Because a function clearly defines the scope of the state within it, whereas a section of code within a long function does not. Therefore a function can be reasoned about in isolation, which lowers cognitive load.
I don't agree. If there are side effects happening which may be relevant, the section of code within a long function is executing in a clearly defined state (the stuff above it has happened, the stuff below it won't happen until it finishes) while the same code in a separate function could be called from anywhere. Even without side effects, if it's called from more than one place, you have to think about all of its callers before you change its semantics, and before you look, you don't know if there is more than one caller. Therefore the section of code can be reasoned about with much lower cognitive load. This may be why larger subroutines correlate with lower bug rates, at least in the small number of published empirical studies.

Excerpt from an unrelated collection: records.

(** * Spiderman: wrapping a SpiderMonkey-style syntax tree

    A shallow embedding of [spiderman.js] (and of the two other revisions of
    the same file that the repository carries) together with the properties
    of its child extraction, diagnostic digest, descendant enumeration and
    scope resolution. *)

From Stdlib Require Import ZArith String Ascii List Lia.
From stdpp Require Import base tactics option list strings pretty.

Set Warnings "-register-all".

Local Open Scope string_scope.
Local Open Scope list_scope.

(** ** JavaScript values

    The raw tree is whatever the parser produced: plain data.  Objects keep
    their properties in enumeration order, the order [Object.keys] reports.
    Numbers are integers here; the code only asks whether a number is zero
    and what its [typeof] is. *)

Inductive value : Type :=
| VUndefined
| VNull
| VBool (b : bool)
| VNum (n : Z)
| VStr (s : string)
| VArr (elems : list value)
| VObj (props : list (string * value)).

(** What a JavaScript call can do: return, throw, or (in this model only)
    run out of fuel or follow a reference that is not in the store. *)

Inductive exn : Type :=
| TypeError
| Thrown (msg : string).

Inductive outcome (A : Type) : Type :=
| Ret (a : A)
| Exc (e : exn)
| Abort.

Arguments Ret {A} a.
Arguments Exc {A} e.
Arguments Abort {A}.

Definition obind {A B} (c : outcome A) (k : A -> outcome B) : outcome B :=
  match c with
  | Ret a => k a
  | Exc e => Exc e
  | Abort => Abort
  end.

Declare Scope js_scope.
Delimit Scope js_scope with js.
Notation "x <- c ;; k" := (obind c (fun x => k))
  (at level 100, c at next level, right associativity) : js_scope.

Fixpoint omap {A B} (f : A -> outcome B) (l : list A) : outcome (list B) :=
  match l with
  | [] => Ret []
  | a :: l' => (b <- f a ;; bs <- omap f l' ;; Ret (b :: bs))%js
  end.

(** [if (v)]: the falsy values are undefined, null, false, 0 and the empty
    string. *)
Definition truthy (v : value) : bool :=
  match v with
  | VUndefined | VNull => false
  | VBool b => b
  | VNum n => negb (n =? 0)%Z
  | VStr s => negb (String.eqb s "")
  | VArr _ | VObj _ => true
  end.

Definition typeof (v : value) : string :=
  match v with
  | VUndefined => "undefined"
  | VNull => "object"
  | VBool _ => "boolean"
  | VNum _ => "number"
  | VStr _ => "string"
  | VArr _ | VObj _ => "object"
  end.

Definition instanceof_Array (v : value) : bool :=
  match v with
  | VArr _ => true
  | _ => false
  end.

(** [v === 'label'] for a string label, as [switch] and [===] use it. *)
Definition strict_eq_str (v : value) (label : string) : bool :=
  match v with
  | VStr s => String.eqb s label
  | _ => false
  end.

(** String conversion, as [+] with a string operand performs it. *)
Fixpoint to_string (v : value) : string :=
  match v with
  | VUndefined => "undefined"
  | VNull => "null"
  | VBool true => "true"
  | VBool false => "false"
  | VNum n => pretty n
  | VStr s => s
  | VArr elems =>
      String.concat ","
        (map (fun e => match e with
                       | VUndefined | VNull => ""
                       | _ => to_string e
                       end) elems)
  | VObj _ => "[object Object]"
  end.

Fixpoint assoc (key : string) (props : list (string * value)) : option value :=
  match props with
  | [] => None
  | (k, v) :: rest => if String.eqb k key then Some v else assoc key rest
  end.

(** The position an index key such as "2" names, among [n] elements. *)
Definition index_of_key (key : string) (n : nat) : option nat :=
  List.find (fun i => String.eqb (pretty i) key) (seq 0 n).

Fixpoint chars (s : string) : list value :=
  match s with
  | EmptyString => []
  | String c rest => VStr (String c EmptyString) :: chars rest
  end.

Definition indexed (key : string) (elems : list value) : value :=
  if String.eqb key "length" then VNum (Z.of_nat (length elems))
  else match index_of_key key (length elems) with
       | Some i => nth i elems VUndefined
       | None => VUndefined
       end.

(** [v.key] when [v] is known not to be null or undefined: a missing
    property reads as undefined. *)
Definition prop (v : value) (key : string) : value :=
  match v with
  | VObj props => match assoc key props with Some x => x | None => VUndefined end
  | VArr elems => indexed key elems
  | VStr s => indexed key (chars s)
  | _ => VUndefined
  end.

Definition nullish (v : value) : bool :=
  match v with
  | VUndefined | VNull => true
  | _ => false
  end.

(** [v.key] in general: reading a property of null or undefined throws. *)
Definition get (v : value) (key : string) : outcome value :=
  if nullish v then Exc TypeError else Ret (prop v key).

Notation "v .[ k ]" := (prop v k)
  (at level 1, left associativity, format "v .[ k ]") : js_scope.

Definition Object_keys (v : value) : outcome (list string) :=
  match v with
  | VObj props => Ret (map fst props)
  | VArr elems => Ret (map pretty (seq 0 (length elems)))
  | VStr s => Ret (map pretty (seq 0 (String.length s)))
  | VBool _ | VNum _ => Ret []
  | VUndefined | VNull => Exc TypeError
  end.

(** [arr.concat(item)]: an array argument is spliced in, anything else is
    appended as one element. *)
Definition concat (arr : list value) (item : value) : list value :=
  match item with
  | VArr more => arr ++ more
  | _ => arr ++ [item]
  end.

Infix "+++" := concat (at level 50, left associativity) : js_scope.

(** ** formatNode *)

Definition formatProperty (node : value) (key : string) : outcome string :=
  (value <- get node key ;;
   if truthy value && truthy (value.["type"]) then
     Ret (key +:+ ":" +:+ to_string (value.["type"]))
   else if instanceof_Array value then
     Ret (key +:+ ":[]")
   else if truthy value then
     Ret (key +:+ ":" +:+ typeof value)
   else
     Ret key)%js.

Definition formatNode (node : value) : outcome string :=
  (keys <- Object_keys node ;;
   properties <- omap (formatProperty node) keys ;;
   Ret (to_string (node.["type"]) +:+ " (" +:+ String.concat ", " properties +:+ ")"))%js.

(** ** The child extractor: [Spiderman.Node.prototype._children]

    The [switch] over [node.type] is a table: each row lists the [case]
    labels that share a body, in source order.  Every body returns, so there
    is no fall-through between rows. *)

Local Open Scope js_scope.

Definition case_table : Type := list (list string * (value -> value)).

Fixpoint switch (v : value) (cases : case_table) : option (value -> value) :=
  match cases with
  | [] => None
  | (labels, body) :: rest =>
      if existsb (strict_eq_str v) labels then Some body else switch v rest
  end.

(** The cases from 'Program' down to 'ReturnStatement'. *)
Definition cases_Program_to_Return : case_table :=
  [ (["Program"], fun node => node.["body"]);
    (["FunctionDeclaration"; "FunctionExpression"], fun node => VArr [node.["body"]]);
    (["EmptyStatement"], fun node => VArr []);
    (["BlockStatement"], fun node => node.["body"]);
    (["ExpressionStatement"], fun node => VArr [node.["expression"]]);
    (["IfStatement"], fun node =>
       VArr ([node.["test"]; node.["consequent"]] +++
             (if truthy node.["alternate"] then VArr [node.["alternate"]] else VArr [])));
    (["LabeledStatement"], fun node => VArr [node.["body"]]);
    (["BreakStatement"; "ContinueStatement"], fun node => VArr []);
    (["WithStatement"], fun node => VArr [node.["object"]; node.["body"]]);
    (["SwitchStatement"], fun node => VArr ([node.["discriminant"]] +++ node.["cases"]));
    (["ReturnStatement"], fun node =>
       if truthy node.["argument"] then VArr [node.["argument"]] else VArr []) ].

(** The body that [spiderman.js] puts under 'ThrowStatement'; the later
    revision has it under 'TryStatement'. *)
Definition block_handler_finalizer (node : value) : value :=
  VArr ([node.["block"]] +++
        (if truthy node.["handler"] then VArr [node.["handler"]] else VArr []) +++
        (if truthy node.["finalizer"] then VArr [node.["finalizer"]] else VArr [])).

(** The cases from 'WhileStatement' down to 'Literal'. *)
Definition cases_While_to_Literal : case_table :=
  [ (["WhileStatement"], fun node => VArr [node.["test"]; node.["body"]]);
    (["DoWhileStatement"], fun node => VArr [node.["body"]; node.["test"]]);
    (["ForStatement"], fun node =>
       VArr ([] +++
             (if truthy node.["init"] then VArr [node.["init"]] else VArr []) +++
             (if truthy node.["test"] then VArr [node.["test"]] else VArr []) +++
             (if truthy node.["update"] then VArr [node.["update"]] else VArr []) +++
             VArr [node.["body"]]));
    (["ForInStatement"; "ForOfStatement"], fun node =>
       VArr [node.["left"]; node.["right"]; node.["body"]]);
    (["LetStatement"], fun node => VArr [node.["head"]; node.["body"]]);
    (["DebuggerStatement"], fun node => VArr []);
    (["VariableDeclaration"], fun node => node.["declarations"]);
    (["VariableDeclarator"], fun node => VArr [node.["init"]]);
    (["ThisExpression"], fun node => VArr []);
    (["ArrayExpression"], fun node => node.["elements"]);
    (["ObjectExpression"], fun node => node.["properties"]);
    (["Property"], fun node => VArr [node.["key"]; node.["value"]]);
    (["ArrowExpression"], fun node => VArr [node.["body"]]);
    (["SequenceExpression"], fun node => node.["expressions"]);
    (["UnaryExpression"], fun node => VArr [node.["argument"]]);
    (["BinaryExpression"], fun node => VArr [node.["left"]; node.["right"]]);
    (["AssignmentExpression"], fun node => VArr [node.["left"]; node.["right"]]);
    (["UpdateExpression"], fun node => VArr [node.["argument"]]);
    (["LogicalExpression"], fun node => VArr [node.["left"]; node.["right"]]);
    (["ConditionalExpression"], fun node =>
       VArr [node.["test"]; node.["consequent"]; node.["alternate"]]);
    (["NewExpression"], fun node => VArr ([node.["callee"]] +++ node.["arguments"]));
    (["CallExpression"], fun node => VArr ([node.["callee"]] +++ node.["arguments"]));
    (["MemberExpression"], fun node => VArr [node.["object"]; node.["property"]]);
    (["YieldExpression"], fun node => VArr [node.["argument"]]);
    (["SwitchCase"], fun node =>
       VArr ((if truthy node.["test"] then [node.["test"]] else []) +++ node.["consequent"]));
    (["CatchClause"], fun node => VArr [node.["param"]; node.["body"]]);
    (["Identifier"], fun node => VArr []);
    (["Literal"], fun node => VArr []) ].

The advantage of small subroutines is not that they're more logically tractable. They're less logically tractable! The advantage is that they are more flexible, because the set of previously defined subroutines forms a language you can use to write new code.
Factoring into subroutines is not completely without its advantages for intellectual tractability. You can write tests for a subroutine which give you some assurance of what it does and how it can be broken. And (in the absence of global state, which is a huge caveat) you know that the subroutine only depends on its arguments, while a block in the middle of a long subroutine may have a lot of local variables in scope that it doesn't use. And often the caller of the new subroutine is more readable when you can see the code before the call to it and the code after it on the same screen: code written in the language extended with the new subroutine can be higher level.
You can write long functions in a bad way, don't get me wrong. I'm just saying the rule that the length itself is an anti-pattern has no inherent validity.